Fristlose Entlassung trotz Schwangerschaft? Warum eine E‑Mail ans Gerichtsservicecenter Ihre Frist nicht rettet – und wie Sie jetzt richtig handeln
Einleitung
Fristlose Entlassung trotz Schwangerschaft: Der Vorwurf wiegt schwer, die Nerven liegen blank: Verdacht auf Diebstahl – und dann stellt sich auch noch heraus, dass die betroffene Mitarbeiterin schwanger ist. Viele Arbeitgeber greifen in dieser Ausnahmesituation zu schnellen, aber falschen Schritten. Ein Anruf beim Gericht? Eine E‑Mail ans Servicecenter mit der Bitte um Anleitung? Verständlich – aber brandgefährlich. Denn im österreichischen Mutterschutzrecht laufen Fristen gnadenlos.
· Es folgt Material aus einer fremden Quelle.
(* ===== verification/Sql.v ===== *)
(** * What the reports ask of PostgreSQL: numeric columns, grouping, ordering

    A NUMERIC(p, s) column holds a whole number of units of 10 ^ -s, and sums
    are exact.  Text is ordered by the collation of the database, a parameter;
    NULL sorts last. *)
From S2P Require Import Prelude PyStr PyDecimal JsonText PyTime.
Open Scope Z_scope.

(** ** NUMERIC(p, s) *)

(** The units of a value stored in a column of scale [s]: rounded half away
    from zero. *)
Definition numeric_units (s : Z) (d : dec) : Z :=
  let k := dexp d + s in
  if 0 <=? k then coef d * 10 ^ k
  else let m := 10 ^ (- k) in Z.sgn (coef d) * ((2 * Z.abs (coef d) + m) / (2 * m)).

(** At most [p] digits, at most [s] of them decimal places (pydantic's
    [max_digits] and [decimal_places]). *)
Definition decimal_fits (p s : Z) (d : dec) : bool :=
  dec_eqb (Dec (numeric_units s d) (- s)) d && (Z.abs (numeric_units s d) <? 10 ^ p).

(** [numeric::text]. *)
Definition numeric_text (s : nat) (k : Z) : str :=
  let p := 10 ^ Z.of_nat s in
  (if k <? 0 then lit "-" else []) ++ str_of_N (Z.to_N (Z.abs k / p))
  ++ (if (s =? 0)%nat then [] else lit "." ++ zero_padded s (Z.abs k mod p)).

(** [DecimalString]: digits without a leading zero, and a point with digits. *)
Definition decimal_string (t : str) : bool :=
  let '(whole, rest) := take_digits t in
  match whole with
  | [] => false
  | c :: more => negb (c =? 48)%N || bool_decide (more = [])
  end
  && match rest with
     | [] => true
     | c :: fraction => (c =? 46)%N && bool_decide (fraction ≠ []) && forallb is_digit fraction
     end.

(** [sum(...)], which is NULL when it has nothing to add. *)
Definition sum_known (l : list (option Z)) : option Z :=
  match omap id l with [] => None | known => Some (zsum known) end.

(** ** Ordering *)
Class Collation := { text_compare : str → str → comparison }.
Class CollationLaws `{Collation} := { text_compare_refl : ∀ s, text_compare s s = Eq }.

Definition then_by (c c' : comparison) : comparison := match c with Eq => c' | _ => c end.
Definition nulls_last {A} (compare : A → A → comparison) (a b : option A) : comparison :=
  match a, b with
  | Some x, Some y => compare x y
  | Some _, None => Lt
  | None, Some _ => Gt
  | None, None => Eq
  end.
Definition leb_of {A} (compare : A → A → comparison) (a b : A) : bool :=
  match compare a b with Gt => false | _ => true end.

(** [SELECT ... GROUP BY key ORDER BY key]. *)
Definition grouped {K A} `{EqDecision K} (compare : K → K → comparison) (key : A → K) (rows : list A) :
    list (K * list A) :=
  sort_by (leb_of (λ a b : K * list A, compare a.1 b.1)) (group_by key rows).

(** ** Facts *)
Lemma grouped_perm {K A} `{EqDecision K} (compare : K → K → comparison) (key : A → K) rows :
  Permutation (grouped compare key rows) (group_by key rows).
Proof. apply sort_by_perm. Qed.

Lemma grouped_elem {K A} `{EqDecision K} (compare : K → K → comparison) (key : A → K) rows k l :
  (k, l) ∈ grouped compare key rows ↔ l = filter (λ x, key x = k) rows ∧ l ≠ [].
Proof. rewrite grouped_perm. apply group_by_elem. Qed.

Lemma grouped_keys {K A} `{EqDecision K} (compare : K → K → comparison) (key : A → K) rows :
  NoDup (grouped compare key rows).*1.
Proof. rewrite grouped_perm. apply group_by_keys. Qed.

(** Grouping by an identifier lists the groups in its strict order. *)
Lemma grouped_sorted_N {A} (key : A → N) rows : StronglySorted N.lt (grouped N.compare key rows).*1.
Proof.
  assert (Hs : StronglySorted (λ a b, leb_of (λ a b : N * list A, N.compare a.1 b.1) a b = true)
                 (grouped N.compare key rows)).
  { apply (sort_by_sorted _ (λ _, True)); [| |by apply Forall_true]; unfold leb_of.
    - intros x y _ _. destruct (N.compare_spec x.1 y.1), (N.compare_spec y.1 x.1); auto; lia.
    - intros x y z _ _ _. destruct (N.compare_spec x.1 y.1), (N.compare_spec y.1 z.1), (N.compare_spec x.1 z.1);
        try done; lia. }
  pose proof (grouped_keys N.compare key rows) as Hnd.
  induction Hs as [|x l Hs IH Hx]; [constructor|]. rewrite fmap_cons in Hnd |- *. apply NoDup_cons in Hnd as [Hni Hnd].
  constructor; [by apply IH|]. rewrite Forall_forall in Hx. apply Forall_forall. intros k (y & -> & Hy)%list_elem_of_fmap.
  specialize (Hx y Hy). unfold leb_of in Hx. destruct (N.compare_spec x.1 y.1) as [E| |]; [|done..].
  destruct Hni. rewrite E. by apply list_elem_of_fmap_2.
Qed.

#[export] Instance zsum_proper : Proper (Permutation ==> eq) zsum := zsum_perm.

(** A sum over the rows is the sum over the groups of their sums. *)
Lemma zsum_grouped {K A} `{EqDecision K} (compare : K → K → comparison) (key : A → K) (f : A → Z) rows :
  zsum (f <$> rows) = zsum ((λ g, zsum (f <$> g.2)) <$> grouped compare key rows).
Proof.
  rewrite grouped_perm. rewrite <- (group_by_values key rows) at 1.
  induction (group_by key rows) as [|[k g] l IH]; [done|]. cbn [mbind list_bind fmap list_fmap snd].
  by rewrite fmap_app, zsum_app, zsum_cons, <- IH.
Qed.

(** The known part of a sum, and when the sum is NULL. *)
Lemma sum_known_value l : default 0 (sum_known l) = zsum (default 0 <$> l).
Proof.
  unfold sum_known. transitivity (zsum (omap id l)); [by destruct (omap id l)|].
  induction l as [|[x|] l IH]; [done|..]; cbn [omap list_omap id fmap list_fmap default]; rewrite ?zsum_cons; cbn in *; lia.
Qed.

Lemma sum_known_None l : sum_known l = None ↔ Forall (λ x, x = None) l.
Proof.
  unfold sum_known. transitivity (omap id l = []); [by destruct (omap id l)|].
  induction l as [|[x|] l IH]; cbn; [by rewrite Forall_nil|..]; rewrite Forall_cons; [by split; [|intros [? _]]|].
  rewrite IH. intuition.
Qed.

Lemma numeral_value_bound s : Forall (λ c, 48 ≤ c ≤ 57)%N s → (numeral_value s < 10 ^ N.of_nat (length s))%N.
Proof.
  induction 1 as [|c s Hc _ IH]; [done|]. cbn [numeral_value length].
  rewrite Nat2N.inj_succ, N.pow_succ_r'. set (p := (10 ^ N.of_nat (length s))%N) in *. nia.
Qed.

(** A numeral has no leading zero, unless it is zero. *)
Lemma str_of_N_head n : ∃ c t, str_of_N n = c :: t ∧ (c ≠ 48%N ∨ t = []).
Proof.
  pose proof (str_of_N_digits n) as Hd. pose proof (str_of_N_value n) as Hv.
  destruct (str_of_N n) as [|c t] eqn:E.
  { cbn in Hv. subst. done. }
  exists c, t. split; [done|]. destruct (decide (c = 48%N)) as [->|]; [|by left]. right.
  destruct t as [|c' t]; [done|]. exfalso. apply Forall_cons in Hd as [_ Hd]. apply numeral_value_bound in Hd.
  pose proof (str_of_N_length n (length t)) as Hl. rewrite E in Hl. cbn [length] in Hl, Hd.
  assert (S (S (length t)) ≤ S (length t))%nat; [|lia]. apply Hl. rewrite <- Hv.
  cbn [numeral_value] in Hd |- *. lia.
Qed.

Lemma take_digits_app s r :
  Forall (λ c, 48 ≤ c ≤ 57)%N s → match r with c :: _ => is_digit c = false | [] => True end →
  take_digits (s ++ r) = (s, r).
Proof.
  intros Hs Hr. induction Hs as [|c s Hc _ IH]; cbn [app take_digits].
  - destruct r as [|c r]; [done|]. cbn. by rewrite Hr.
  - assert (is_digit c = true) as -> by (unfold is_digit; lia). by rewrite IH.
Qed.

Lemma zero_padded_digits n z : 0 ≤ z → Forall (λ c, 48 ≤ c ≤ 57)%N (zero_padded n z).
Proof.
  intros Hz. unfold zero_padded, str_of_Z. rewrite (proj2 (Z.ltb_ge _ _) Hz). apply Forall_app.
  split; [|apply str_of_N_digits]. apply Forall_forall. intros c Hc. apply list_elem_of_In, repeat_spec in Hc. lia.
Qed.

(** What PostgreSQL prints for a nonnegative numeric is a decimal string. *)
Lemma numeric_text_decimal s k : 0 ≤ k → decimal_string (numeric_text s k) = true.
Proof.
  intros Hk. unfold numeric_text. rewrite (proj2 (Z.ltb_ge k 0) Hk). cbn [app].
  set (q := Z.to_N _). set (m := Z.abs k mod _).
  assert (0 ≤ m) by (by apply Z.mod_pos_bound, Z.pow_pos_nonneg; lia).
  unfold decimal_string. rewrite take_digits_app; [|apply str_of_N_digits|by destruct s].
  destruct (str_of_N_head q) as (c & t & -> & Hc). cbn iota. apply andb_true_iff. split.
  { apply orb_true_iff. destruct Hc as [Hc|Hc]; [left|right; by apply bool_decide_true].
    by apply negb_true_iff, N.eqb_neq. }
  destruct s as [|s]; [done|]. change (lit ".") with [46%N]. cbn [Nat.eqb app].
  rewrite N.eqb_refl, andb_true_l, andb_true_iff. split.
  - apply bool_decide_true. unfold zero_padded, str_of_Z. rewrite (proj2 (Z.ltb_ge m 0)) by done.
    destruct (str_of_N_head (Z.to_N m)) as (d & u & -> & _). by destruct (repeat 48%N _).
  - apply forallb_forall. intros d Hd. apply list_elem_of_In in Hd. revert d Hd. apply Forall_forall.
    eapply Forall_impl; [by apply (zero_padded_digits (S s) m)|]. intros d Hd. cbv beta in Hd |- *.
    unfold is_digit. lia.
Qed.

Example numeric_text_cent : numeric_text 12 50000000000 = lit "0.050000000000".
Proof. vm_compute. reflexivity. Qed.
Example numeric_units_rounds : numeric_units 2 (Dec (-12345) (-4)) = -123 ∧ numeric_units 2 (Dec 125 (-3)) = 13.
Proof. vm_compute. done. Qed.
Wer hier nur „anfragt“, statt formgerecht zu klagen, riskiert, dass die Entlassung unwirksam ist – mit allen kostspieligen Folgen.
Ein aktueller Fall bestätigt das eindrücklich: Eine Arbeitgeberin schrieb wegen einer geplanten fristlosen Beendigung (Entlassung) einer Schwangeren ein E‑Mail an das Servicecenter des zuständigen Gerichts. Die formale Zustimmungsklage brachte sie erst fünf Wochen später ein. Ergebnis: zu spät. Die Anfrage rettete die Frist nicht. Ihre Revision wurde zurückgewiesen, zusätzlich fielen Kosten von 1.883,40 EUR für das Revisionsverfahren an.
Dieser Beitrag erklärt, was genau passiert ist, welche Regeln für Arbeitgeber und Arbeitnehmerinnen gelten, wie Gerichte „Unverzüglichkeit“ auslegen – und vor allem, wie Sie in der Praxis richtig und rechtzeitig vorgehen. Wenn es ernst wird, brauchen Sie Klarheit und Tempo. Pichler Rechtsanwalt GmbH in Wien unterstützt Sie sofort: 01/5130700, office@anwaltskanzlei-pichler.at.
Der Sachverhalt
Eine Arbeitgeberin vermutete, dass eine Mitarbeiterin einen Diebstahl begangen hatte. Als das Thema eskalierte, stand die fristlose Entlassung im Raum. Kurz darauf wurde klar: Die Mitarbeiterin ist schwanger. Damit ändert sich die Rechtslage fundamental. Denn bei schwangeren Arbeitnehmerinnen ist eine Entlassung nur mit vorheriger gerichtlicher Zustimmung zulässig.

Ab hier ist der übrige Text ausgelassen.